» Data for this exercise:
(** The second half of [startActiveDucking], after [await fadeVolume]. *)
Definition engage_enforcer (target : Q) (has_video : bool)
  (c : VolumeControl) : VolumeControl :=
  if negb has_video then c
  else set_duckingInterval (Some target) (set_duckingListener (Some target) c).

(** The callback of the interval of [fadeVolume], every 50 ms. *)
Definition fade_tick (now : Q) (has_video : bool) (c : VolumeControl)
  : VolumeControl :=
  match fadeInterval c with
  | None => c
  | Some f =>
    let elapsed := now - startTime f in
    let c := set_video_volume (fade_volume f elapsed) c in
    if fade_done f elapsed then
      let c := set_fadeInterval None c in
      match then_enforce f with
      | Some target => engage_enforcer target has_video c
      | None => c
      end
    else c
  end.

(** [Math.abs(volume - targetVolume) > 0.01] *)
Definition drifted (volume target : Q) : bool :=
  Qlt_bool (1 # 100) (Qabs (volume - target)).

(** The [volumechange] listener. *)
Definition on_volumechange (c : VolumeControl) : VolumeControl :=
  match duckingListener c with
  | Some target =>
    if drifted (video_volume c) target then set_video_volume target c else c
  | None => c
  end.

(** The callback of the failsafe interval, every second. *)
Definition enforcer_tick (has_video : bool) (c : VolumeControl)
  : VolumeControl :=
  match duckingInterval c with
  | Some target =>
    if has_video && drifted (video_volume c) target
    then set_video_volume target c else c
  | None => c
  end.

(** [startActiveDucking(originalVolume)], to its [await]. *)
Definition startActiveDucking (originalVolume : Q) (has_video : bool)
  (now : Q) (c : VolumeControl) : VolumeControl :=
  let targetVolume := originalVolume * (15 # 100) in
  fadeVolume targetVolume FADE_DURATION (Some targetVolume) has_video now c.

(** [stopActiveDucking(restoreTo)], to its [await]. *)
Definition stopActiveDucking (restoreTo : Q) (has_video : bool) (now : Q)
  (c : VolumeControl) : VolumeControl :=
  let c :=
    match duckingListener c with
    | Some _ => if has_video then set_duckingListener None c else c
    | None => c
    end in
  let c := set_duckingInterval None c in
  fadeVolume restoreTo FADE_DURATION None has_video now c.

Inductive Event :=
| StartDucking (originalVolume : Q) (has_video : bool) (now : Q)
| StopDucking (restoreTo : Q) (has_video : bool) (now : Q)
| FadeTick (now : Q) (has_video : bool)
| VolumeChange                       (* the volumechange event *)
| EnforcerTick (has_video : bool)
| SetVolume (volume : Q).            (* the user or the page moves the volume *)

Definition step (c : VolumeControl) (e : Event) : VolumeControl :=
  match e with
  | StartDucking o h now => startActiveDucking o h now c
  | StopDucking r h now => stopActiveDucking r h now c
  | FadeTick now h => fade_tick now h c
  | VolumeChange => on_volumechange c
  | EnforcerTick h => enforcer_tick h c
  | SetVolume v => set_video_volume v c
  end.

Definition run (c : VolumeControl) (evs : list Event) : VolumeControl :=
  fold_left step evs c.

Definition is_start (e : Event) : bool :=
  match e with
  | StartDucking _ _ _ => true
  | _ => false
  end.

(** No enforcer is attached and none is waiting for a fade. *)
Definition released (c : VolumeControl) : Prop :=
  duckingListener c = None /\ duckingInterval c = None /\
  match fadeInterval c with
  | Some f => then_enforce f = None
  | None => True
  end.

End Ducking.

(** ** Scraping the page ([getSongInfo], [src/extension/content.ts]) *)

Module SongInfo.

(** Strings are sequences of bytes, the UTF-8 encoding of the text of
    the page. *)
Definition byte_is (c : Ascii.ascii) (n : nat) : bool :=
  (Ascii.nat_of_ascii c =? n)%nat.

Definition byte_in (c : Ascii.ascii) (lo hi : nat) : bool :=
  ((lo <=? Ascii.nat_of_ascii c) && (Ascii.nat_of_ascii c <=? hi))%nat.

(** White space and line terminators of one byte: U+0009 to U+000D and
    the space. *)
Definition ws1 (c : Ascii.ascii) : bool := byte_in c 9 13 || byte_is c 32.

(** U+00A0. *)
Definition ws2 (c1 c2 : Ascii.ascii) : bool := byte_is c1 194 && byte_is c2 160.

(** U+1680, U+2000 to U+200A, U+2028, U+2029, U+202F, U+205F, U+3000 and
    U+FEFF. *)
Definition ws3 (c1 c2 c3 : Ascii.ascii) : bool :=
  (byte_is c1 225 && byte_is c2 154 && byte_is c3 128)
  || (byte_is c1 226 && byte_is c2 128
      && (byte_in c3 128 138 || byte_in c3 168 169 || byte_is c3 175))
  || (byte_is c1 226 && byte_is c2 129 && byte_is c3 159)
  || (byte_is c1 227 && byte_is c2 128 && byte_is c3 128)
  || (byte_is c1 239 && byte_is c2 187 && byte_is c3 191).

(** [String.prototype.trimStart] *)
Fixpoint trimStart (s : string) : string :=
  match s with
  | EmptyString => EmptyString
  | String c1 r1 =>
    if ws1 c1 then trimStart r1
    else match r1 with
         | EmptyString => s
         | String c2 r2 =>
           if ws2 c1 c2 then trimStart r2
           else match r2 with
                | EmptyString => s
                | String c3 r3 => if ws3 c1 c2 c3 then trimStart r3 else s
                end
         end
  end.

Definition blank (s : string) : bool :=
  match trimStart s with
  | EmptyString => true
  | String _ _ => false
  end.

(** [String.prototype.trimEnd] *)
Fixpoint trimEnd (s : string) : string :=
  match s with
  | EmptyString => EmptyString
  | String c r => if blank s then EmptyString else String c (trimEnd r)
  end.

(** [String.prototype.trim] *)
Definition trim (s : string) : string := trimEnd (trimStart s).

(** The three bytes of the bullet U+2022. *)
Definition is_bullet (c1 c2 c3 : Ascii.ascii) : bool :=
  byte_is c1 226 && byte_is c2 128 && byte_is c3 162.

Definition cons_char (c : Ascii.ascii) (parts : list string) : list string :=
  match parts with
  | [] => [String c EmptyString]
  | p :: ps => String c p :: ps
  end.

(** [s.split('•')] *)
Fixpoint split_bullet (s : string) : list string :=
  match s with
  | EmptyString => [EmptyString]
  | String c1 r1 =>
    match r1 with
    | String c2 (String c3 r3) =>
      if is_bullet c1 c2 c3 then EmptyString :: split_bullet r3
      else cons_char c1 (split_bullet r1)
    | _ => cons_char c1 (split_bullet r1)
    end
  end.

(** [x || fallback] on [textContent] that may be missing. *)
Definition text_or (o : option string) (fallback : string) : string :=
  match o with
  | Some s => if truthy_str s then s else fallback
  | None => fallback
  end.

(** What [getSongInfo] reads from the page: the title and subtitle
    elements of the player bar (an element may be missing; [Some] is its
    [textContent]) and the items of the queue. *)
Record PlayerBar := mkBar {
  titleEl : option string;
  subtitleEl : option string
}.

Record QueueItem := mkItem {
  selected : bool;             (* hasAttribute('selected') *)
  song_title : option string;  (* querySelector('.song-title')?.textContent *)
  byline : option string       (* querySelector('.byline')?.textContent *)
}.

Record Page := mkPage {
  playerBar : option PlayerBar;
  queueItems : list QueueItem
}.

Record Current := mkCurrent {
  title : string;
  artist : string;
  album : string
}.

Record SongInfo := mkInfo {
  current : Current;
  next : string * string;      (* title, artist *)
  playlistContext : list string
}.

Definition show_nat (n : nat) : string :=
  NilEmpty.string_of_uint (Nat.to_uint n).

(** [itemIndexToLabel(index, current)] *)
Definition itemIndexToLabel (index current : nat) : string :=
  if (index =? current)%nat then "[NOW PLAYING]"
  else if (current <? index)%nat
       then String.append "[UP NEXT +"
              (String.append (show_nat (index - current)) "]")
       else String.append "[PREVIOUS -"
              (String.append (show_nat (current - index)) "]").

(** The line pushed for the item of index [i]. *)
Definition context_line (i currentIndex : nat) (item : QueueItem) : string :=
  String.append (itemIndexToLabel i currentIndex)
    (String.append ": "
       (String.append (text_or (song_title item) "Unknown")
          (String.append " by " (text_or (byline item) "Unknown")))).

(** The [forEach] that looks for the selected item: the last one wins. *)
Fixpoint find_current (i : nat) (items : list QueueItem) (acc : option nat)
  : option nat :=
  match items with
  | [] => acc
  | item :: items' =>
    find_current (S i) items' (if selected item then Some i else acc)
  end.

(** The loop [for (let i = start; i < end; i++)]. *)
Fixpoint scrape (items : list QueueItem) (currentIndex i n : nat)
  : list string :=
  match n with
  | O => []
  | S n' =>
    match items !! i with
    | Some item => context_line i currentIndex item
                   :: scrape items currentIndex (S i) n'
    | None => []     (* [queueItems[i]] is undefined: not reached, i < length *)
    end
  end.

Definition getSongInfo (page : Page) : SongInfo :=
  match playerBar page with
  | None => mkInfo (mkCurrent "" "" "") ("", "") []
  | Some bar =>
    let title := text_or (titleEl bar) "" in
    let parts :=
      match subtitleEl bar with
      | Some text => if truthy_str text then map trim (split_bullet text) else []
      | None => []
      end in
    let artist := match parts with p :: _ => p | [] => ""%string end in
    let album := match parts with _ :: p :: _ => p | _ => ""%string end in
    let items := queueItems page in
    match find_current 0 items None with
    | None => mkInfo (mkCurrent title artist album) ("", "") []
    | Some currentIndex =>
      let start := (currentIndex - 5)%nat in
      let stop := Nat.min (length items) (currentIndex + 5) in
      let context := scrape items currentIndex start (stop - start) in
      let next :=
        match items !! S currentIndex with
        | Some item => (text_or (song_title item) "", text_or (byline item) "")
        | None => (""%string, ""%string)
        end in
      mkInfo (mkCurrent title artist album) next context
    end
  end.

(** The settings read from the storage, and the request built in the
    callback of [chrome.storage.local.get]. *)
Record Settings := mkSettings {
  enabled : bool;
  voice : string;
  style : option string
}.

(** [result.horisFmSettings || { enabled: true, voice: 'Kore' }] *)
Definition settings_or_default (o : option Settings) : Settings :=
  match o with
  | Some st => st
  | None => mkSettings true "Kore" None
  end.

(** The objects that the request is built from, where the code reads a
    property by its name: a value is undefined, a string, an array of
    strings or an object with its own properties, in the order of the
    object literal. *)
#[warnings="-register-all"] Inductive Value :=
| Undefined
| Str (s : string)
| Lines (l : list string)
| Obj (props : list (string * Value)).

Fixpoint lookup_property (name : string) (props : list (string * Value))
  : Value :=
  match props with
  | [] => Undefined
  | (key, v) :: props' =>
    if String.eqb key name then v else lookup_property name props'
  end.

» Problem description: Reproduce the final stretch of the data above: every line from the one holding "Some currentIndex =>" through the end, inclusive, exactly as written and nothing else.

» Exercise answer:
    | Some currentIndex =>
      let start := (currentIndex - 5)%nat in
      let stop := Nat.min (length items) (currentIndex + 5) in
      let context := scrape items currentIndex start (stop - start) in
      let next :=
        match items !! S currentIndex with
        | Some item => (text_or (song_title item) "", text_or (byline item) "")
        | None => (""%string, ""%string)
        end in
      mkInfo (mkCurrent title artist album) next context
    end
  end.

(** The settings read from the storage, and the request built in the
    callback of [chrome.storage.local.get]. *)
Record Settings := mkSettings {
  enabled : bool;
  voice : string;
  style : option string
}.

(** [result.horisFmSettings || { enabled: true, voice: 'Kore' }] *)
Definition settings_or_default (o : option Settings) : Settings :=
  match o with
  | Some st => st
  | None => mkSettings true "Kore" None
  end.

(** The objects that the request is built from, where the code reads a
    property by its name: a value is undefined, a string, an array of
    strings or an object with its own properties, in the order of the
    object literal. *)
#[warnings="-register-all"] Inductive Value :=
| Undefined
| Str (s : string)
| Lines (l : list string)
| Obj (props : list (string * Value)).

Fixpoint lookup_property (name : string) (props : list (string * Value))
  : Value :=
  match props with
  | [] => Undefined
  | (key, v) :: props' =>
    if String.eqb key name then v else lookup_property name props'
  end.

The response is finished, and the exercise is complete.